Inconcevable fille remplie de talent, qui confondit le capucin, et qui n’étonna personne, puisqu’on attribua toutes ses paroles au diable. Je ne concevois pas quel pouvoit être son but.

Le capucin après avoir dîné avec nous, et avoir dit cent betises, rentra dans la chambre pour donner sa benediction à la possedée, qui lui jeta à la tete un verre rempli d’une liqueur noire que l’apoticaire lui avoit envoyée, et Candiani qui étoit à coté du moine en reçut sa part, ce qui me fit le plus grand plaisir. Bettine avoit raison de saisir l’occasion qu’on attribuoit tout au diable. Le pere Prospero en partant dit au docteur, que la fille étoit sans doute possedée ; mais qu’il devoit chercher un autre exorciste, puisque ce n’étoit pas à lui que Dieu vouloit accorder la grace de la délivrer.

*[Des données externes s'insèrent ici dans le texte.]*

Definition audited (req : hunt_request) : bool :=
  match req with NetworkSessions _ _ | ViewProcessTree | Saved => false | _ => true end.
(** A state that differs from [s] by these records and hunts. *)
Definition hunted (recs : list AuditLog) (hunts : list SavedHunt) (s s' : db) : Prop :=
  flush_pending s'
  = set_audit (λ l, l ++ recs) (set_hunts (λ l, l ++ hunts) (flush_pending (set_draws (λ _, d_draws s') s))).
Lemma set_audit_nil s : s = set_audit (λ l, l ++ []) s.
Proof. unfold set_audit. rewrite app_nil_r. by destruct s. Qed.
Lemma hunted_nil s : s = set_audit (λ l, l ++ []) (set_hunts (λ l, l ++ []) s).
Proof.
  transitivity (set_hunts (λ l, l ++ []) s); [|apply set_audit_nil]. unfold set_hunts. rewrite app_nil_r. by destruct s.
Qed.
Lemma hunted_refl s d : hunted [] [] s (set_draws (λ _, d) s).
Proof. exact (hunted_nil (flush_pending (set_draws (λ _, d) s))). Qed.
Lemma hunted_same s : hunted [] [] s s.
Proof. pose proof (hunted_refl s (d_draws s)) as Hh. by replace (set_draws (λ _, d_draws s) s) with s in Hh by by destruct s. Qed.
Lemma set_audit_app recs r s : set_audit (λ l, (l ++ recs) ++ [r]) s = set_audit (λ l, l ++ (recs ++ [r])) s.
Proof. unfold set_audit. by rewrite <-app_assoc. Qed.
Lemma flush_audit_draws f d s :
  flush_pending (set_audit f (flush_pending (set_draws (λ _, d) s))) = set_audit f (set_draws (λ _, d) (flush_pending s)).
Proof. exact (f_equal (λ x, set_audit f (set_draws (λ _, d) x)) (flush_idem s)). Qed.
Lemma hunted_audit ty actor rid action target i after recs hunts s s1 r s' :
  hunted recs hunts s s1 → audit_route ty actor rid action target i after s1 = (Ok r, s') →
  hunted (recs ++ [r]) hunts s s' ∧ au_tenant_id r = Some (ta_tenant_id actor) ∧ au_actor_id r = actor_user actor.
Proof.
  intros Hh (Hr & d & ->)%audit_route_ok. split; [|by destruct Hr as (? & ? & _)]. unfold hunted in *.
  rewrite flush_audit_draws, Hh.
  exact (set_audit_app recs r (set_hunts (λ l, l ++ hunts) (flush_pending (set_draws (λ _, d) s)))).
Qed.
Definition mine (actor : TenantActor) (recs : list AuditLog) (hunts : list SavedHunt) : Prop :=
  Forall (λ r, au_tenant_id r = Some (ta_tenant_id actor) ∧ au_actor_id r = actor_user actor) recs
  ∧ Forall (λ h, sh_tenant_id h = ta_tenant_id actor ∧ sh_created_by h = actor_user actor
                 ∧ sh_hunt_type h ∈ ["blueql"; "structured"; "sql"]) hunts.
Lemma hunt_end {A} ty actor rid action target i after hunts s s1 (a b : A) s' :
  hunted [] hunts s s1 → Forall (λ h, sh_tenant_id h = ta_tenant_id actor ∧ sh_created_by h = actor_user actor
                 ∧ sh_hunt_type h ∈ ["blueql"; "structured"; "sql"]) hunts →
  (audit_route ty actor rid action target i after ;; mret b) s1 = (Ok a, s') →
  ∃ recs, hunted recs hunts s s' ∧ length recs = 1%nat ∧ mine actor recs hunts.
Proof.
  intros Hh Hm He. inv_bind He. injection He as _ <-. destruct (hunted_audit _ _ _ _ _ _ _ _ _ _ _ _ _ Hh Ha) as (Hh' & Ht & Hi).
  exists ([] ++ [a0]). split; [done|]. split; [done|]. split; [by repeat constructor | done].
Qed.
Lemma hunt_still {A} (a : A) actor s : ∃ recs, hunted recs [] s s ∧ length recs = 0%nat ∧ mine actor recs [].
Proof. exists []. split; [apply hunted_same | split; [done | by split; constructor]]. Qed.
Lemma ioc_matches_draws rows s l s' : mapM' ioc_match rows s = (Ok l, s') → ∃ d, s' = set_draws (λ _, d) s.
Proof.
  revert l s. induction rows as [|r rows IH]; intros l s He; simpl in He.
  - injection He as _ <-. exists (d_draws s). by destruct s.
  - inv_bind He. inv_bind He. injection He as _ <-. apply IH in Ha0 as [d ->]. unfold ioc_match in Ha. inv_bind Ha.
    injection Ha0 as _ <-. injection Ha as _ <-. by exists d.
Qed.
Lemma save_hunt_ok t a body s row s' : save_hunt t a body s = (Ok row, s') →
  hunted [] [row] s s' ∧ sh_tenant_id row = t ∧ sh_created_by row = a ∧ sh_hunt_type row ∈ ["blueql"; "structured"; "sql"].
Proof.
  unfold save_hunt. destruct (mem _ _) eqn:Hty; [|done]. destruct (nonempty _); [|done]. cbn [negb].
  intros He. inv_bind He. injection Ha as <- <-. inv_bind He. injection Ha as <- <-. inv_bind He.
  apply add_unique_ok in Ha as [-> _]. injection He as <- <-. split; [|by split_and!; [..|by apply mem_spec]].
  unfold hunted. refine (eq_trans _ (set_audit_nil _)).
  exact (f_equal (set_hunts _) (flush_idem (set_draws (λ _, fresh_uuid (tick (d_draws s))) s))).
Qed.
Lemma hunt_handler_ok req rid actor s d s' : hunt_handler req rid actor s = (Ok d, s') →
  ∃ recs hunts, hunted recs hunts s s' ∧ length recs = (if audited req then 1 else 0)%nat ∧ mine actor recs hunts
    ∧ length hunts = (match req with CreateSaved _ => 1 | _ => 0 end)%nat.
Proof.
  intros He.
  pose proof (hunted_same s) as Hs.
  destruct req; cbn [hunt_handler audited] in *.
  - unfold run_blueql, hunt_audit, audit_user in He. inv_bind He. injection Ha as _ <-. destruct dry_run.
    + destruct (hunt_end _ _ _ _ _ _ _ _ _ _ _ _ _ Hs (Forall_nil_2 _) He) as (recs & ? & ? & ?). by exists recs, [].
    + inv_bind He. injection Ha as <- <-. inv_bind He. injection Ha as _ <-.
      destruct (hunt_end _ _ _ _ _ _ _ _ _ _ _ _ _ Hs (Forall_nil_2 _) He) as (recs & ? & ? & ?). by exists recs, [].
  - unfold run_structured, hunt_audit, audit_user in He. inv_bind He. injection Ha as <- <-. inv_bind He. injection Ha as _ <-.
    destruct (hunt_end _ _ _ _ _ _ _ _ _ _ _ _ _ Hs (Forall_nil_2 _) He) as (recs & ? & ? & ?). by exists recs, [].
  - unfold auth_history, hunt_audit, audit_user in He. inv_bind He. injection Ha as <- <-. inv_bind He. injection Ha as _ <-.
    destruct (hunt_end _ _ _ _ _ _ _ _ _ _ _ _ _ Hs (Forall_nil_2 _) He) as (recs & ? & ? & ?). by exists recs, [].
  - unfold network_sessions in He. inv_bind He. injection Ha as <- <-. injection He as _ <-.
    destruct (hunt_still d actor s) as (recs & ? & ? & ?). by exists recs, [].
  - unfold process_tree in He. inv_bind He. injection Ha as <- <-. injection He as _ <-.
    destruct (hunt_still d actor s) as (recs & ? & ? & ?). by exists recs, [].
  - unfold entity, hunt_audit, audit_user in He. inv_bind He. injection Ha as <- <-. inv_bind He. injection Ha as _ <-.
    destruct (hunt_end _ _ _ _ _ _ _ _ _ _ _ _ _ Hs (Forall_nil_2 _) He) as (recs & ? & ? & ?). by exists recs, [].
  - unfold ioc, hunt_audit, audit_user in He. inv_bind He. unfold ioc_lookup in Ha. inv_bind Ha.
    assert (s1 = s) as -> by (unfold list_iocs in Ha0; inv_bind Ha0; injection Ha1 as <- <-; by injection Ha0 as _ <-).
    inv_bind Ha. injection Ha1 as <- <-. inv_bind Ha. injection Ha1 as _ <-. inv_bind Ha. injection Ha as _ <-.
    apply ioc_matches_draws in Ha1 as [dr ->].
    destruct (hunt_end _ _ _ _ _ _ _ _ _ _ _ _ _ (hunted_refl s dr) (Forall_nil_2 _) He) as (recs & ? & ? & ?). by exists recs, [].
  - unfold saved in He. inv_bind He. injection Ha as <- <-. injection He as _ <-.
    destruct (hunt_still d actor s) as (recs & ? & ? & ?). by exists recs, [].
  - unfold create_saved, audit_user in He. inv_bind He. apply save_hunt_ok in Ha as (Hh & Ht & Hc & Hty).
    destruct (hunt_end _ _ _ _ _ _ _ [a] _ _ _ _ _ Hh ltac:(by apply Forall_singleton) He) as (recs & ? & ? & ?). by exists recs, [a].
  - unfold export, hunt_audit, audit_user in He. inv_bind He. injection Ha as _ <-.
    destruct (hunt_end _ _ _ _ _ _ _ _ _ _ _ _ _ Hs (Forall_nil_2 _) He) as (recs & ? & ? & ?). by exists recs, [].
Qed.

Après son départ Bettine passa six heures fort tranquillement, et nous surprit tous venant se mettre à table avec nous pour souper. Après avoir assuré son pere, sa mere, et son frere qu’elle se portoit bien, elle me dit qu’on donnoit le bal le lendemain, et qu’elle viendroit le lendemain matin pour me coiffer en fille. Je l’ai remerciée lui disant qu’elle avoit été fort malade, et qu’elle devoit se menager. Elle alla se coucher, et nous restames à table ne parlant que d’elle.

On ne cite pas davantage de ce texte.